Era una escena caótica, salida del infierno; ni en las peores estancias de Utumno se pintaría un cuadro así. Denethor sangraba a borbotones por una docena de heridas, pero seguía gritando y luchando -¡Morid, perros del Infierno! ¡AAHHHH!-  gritó al sentir el hierro frío de la punta de una lanza en el costado. -¡AHHHH!- otra lanzada le atravesó  de lado a lado. La boca se le llenó de espumarajos y comenzó a vomitar sangre. Infinidad de lanzas se clavaron en cuestión de segundos.

-¡¡¡Uaaggggghhhhhhhhhh!!!- todos los orcos querían su parte, y clavaban sus cimitarras y sus lanzas y sus hachas y lo despedazaron ahí mismo.

Mas en ese momento, sonaron las trompetas que anunciaban la llegada de los hombres del Rey Thingol. Y lucían cotas de anillos eslabonados que habían conseguido comerciando con los enanos.  Y espadas largas empuñaban, y yelmos de acero les cubría la cabeza, y escudos redondos  acolchados sostenían en los brazos.

Y Thingol empezó a masacrar, no dejando títere con cabeza. A su paso todo era sangre y enemigos muertos. Ningún orco podía sostener su mirada, pues aunque era un moriqueindi se podía contar entre los eldar que vieron la luz, ya que había viajado a Aman y conservaba en su mirada buena parte de ésta.
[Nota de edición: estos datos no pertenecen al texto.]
(** C5 fails for an explicit list that is empty: nothing is requested, and
    every store is selected. *)
Lemma GetVssStores_empty_list_selects_all :
  (GetVssStores (H := sample_runtime) (sample_collector true (Some [])) 0
     fresh_state).1.1 = Return [0; 1; 2] ∧
  ¬ selects_requested_stores (H := sample_runtime)
      (sample_collector true (Some [])) 0 fresh_state.
Proof.
  split; [by vm_compute|]. intros Hclaim.
  destruct (Hclaim [] eq_refl eq_refl) as (stores & Hrun & Hsel).
  vm_compute in Hrun. injection Hrun as <-.
  destruct (proj1 (Hsel 0)) as [Hin _]; [by constructor|].
  by apply elem_of_nil in Hin.
Qed.

(** ** The byte offset *)

Lemma py_or_offset (offset_bytes offset : Z) :
  py_or offset_bytes (offset * SECTOR_SIZE)
  = if decide (offset_bytes = 0) then offset * 512 else offset_bytes.
Proof.
  unfold py_or, SECTOR_SIZE. destruct (Z.eqb_spec offset_bytes 0); by case_decide.
Qed.

Lemma offsets_used_hereditary (offset : Z) :
  hereditary (on_trace (λ t, Forall (eq offset) (offsets_used t))).
Proof.
  apply on_trace_hereditary; [by constructor|]. unfold offsets_used.
  intros t1 t2 H1 H2. rewrite omap_app. by apply Forall_app.
Qed.

(** C9: every byte offset a Collect method of an image collector hands to the
    cache, to the store count or to a preprocessing collector is the configured
    byte offset when that is not zero (zero is the value of an offset that was
    not given), and the sector offset times 512 otherwise; the main volume is
    always opened, or filtered, at that offset. *)
Theorem Collect_byte_offset `{Runtime} (fuel : nat) (self : SimpleImageCollector)
    (file_filter : string) (s : State) :
  let offset :=
    if decide (_offset_bytes self = 0) then _offset self * 512
    else _offset_bytes self in
  let targeted := {| super := self; _file_filter := file_filter |} in
  (Forall (eq offset) (offsets_used (SimpleImageCollector_Collect fuel self s).2) ∧
   EvOpen (_image self) offset None ∈ (SimpleImageCollector_Collect fuel self s).2) ∧
  (Forall (eq offset)
     (offsets_used (TargetedImageCollector_Collect fuel targeted s).2) ∧
   EvGetPathSpecs (TSKFileCollector (_image self) offset) file_filter
     ∈ (TargetedImageCollector_Collect fuel targeted s).2).
Proof.
  intros offset targeted. subst offset targeted.
  rewrite <- py_or_offset.
  set (offset := py_or _ _).
  assert (Hlog : ∀ level fmt,
    keeps (on_trace (λ t, Forall (eq offset) (offsets_used t))) (logging level fmt)).
  { intros. apply keeps_emit. intros. constructor. }
  assert (Hdir : ∀ fs inode,
    keeps (on_trace (λ t, Forall (eq offset) (offsets_used t))) (open_dir fs inode)).
  { intros. apply keeps_on_trace_open_dir. constructor. }
  assert (Hfile : ∀ proto inode meta,
    keeps (on_trace (λ t, Forall (eq offset) (offsets_used t)))
      (queue_file self proto inode meta)).
  { intros. apply keeps_on_trace_queue_file; constructor. }
  repeat split.
  - destruct (SimpleImageCollector_Collect fuel self s) as [[o s'] t] eqn:E.
    revert E.
    apply (keeps_SimpleImageCollector_Collect
             (on_trace (λ t, Forall (eq offset) (offsets_used t))));
      auto using offsets_used_hereditary.
    + intros. by repeat constructor.
    + intros. by repeat constructor.
    + intros. constructor.
  - unfold SimpleImageCollector_Collect, fscache_Open, try_except. fold offset.
    unfold_M. simpl.
    repeat (case_match; simplify_eq/=); set_solver.
  - destruct (TargetedImageCollector_Collect _ _ s) as [[o s'] t] eqn:E.
    revert E.
    apply (keeps_TargetedImageCollector_Collect
             (on_trace (λ t, Forall (eq offset) (offsets_used t))));
      auto using offsets_used_hereditary.
    + intros. by repeat constructor.
    + intros c s0 [->|[store_nr ->]]; by repeat constructor.
    + intros. constructor.
  - unfold TargetedImageCollector_Collect, queue_pathspecs, try_finally.
    fold offset. unfold_M. simpl.
    repeat (case_match; simplify_eq/=); set_solver.
Qed.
Y la luz que reflejaban sus ojos traspasaba la carne y quemaba, y orcos y trasgos se retorcían a su paso dejándose matar como corderillos.
Así llegó hasta lo que quedaba de Denethor. Y lloró por su amigo. Y  reuniendo los pedazos sueltos lo enterraron allí mismo. Lo cubrieron con piedras y entonaron una balada de despedida por él y por todos los elfos que perdieron la vida en esa batalla, la primera de todas las batallas de Beleriand.

De los orcos que huyeron, algunos murieron  a manos de  los  Naugrim que salieron del Monte Dolmed, y otros fueron destrozados por los Ents; en verdad pocos regresaron a Angband.

El  pueblo de Denethor le lloró siempre y no volvió a tener rey. Después de la batalla, algunos regresaron a Ossiriand, y las nuevas que allí llevaron llenaron de temor al resto del pueblo, de modo que ya no guerrearon abiertamente, sino que se atuvieron a la cautela  y el secreto; y fueron llamados los Laiquendi, los Elfos Verdes, pues llevaban vestiduras del color de las hojas. Pero muchos se encaminaron al norte y entraron en el reino guardado de Thingol, donde se mezclaron con el pueblo.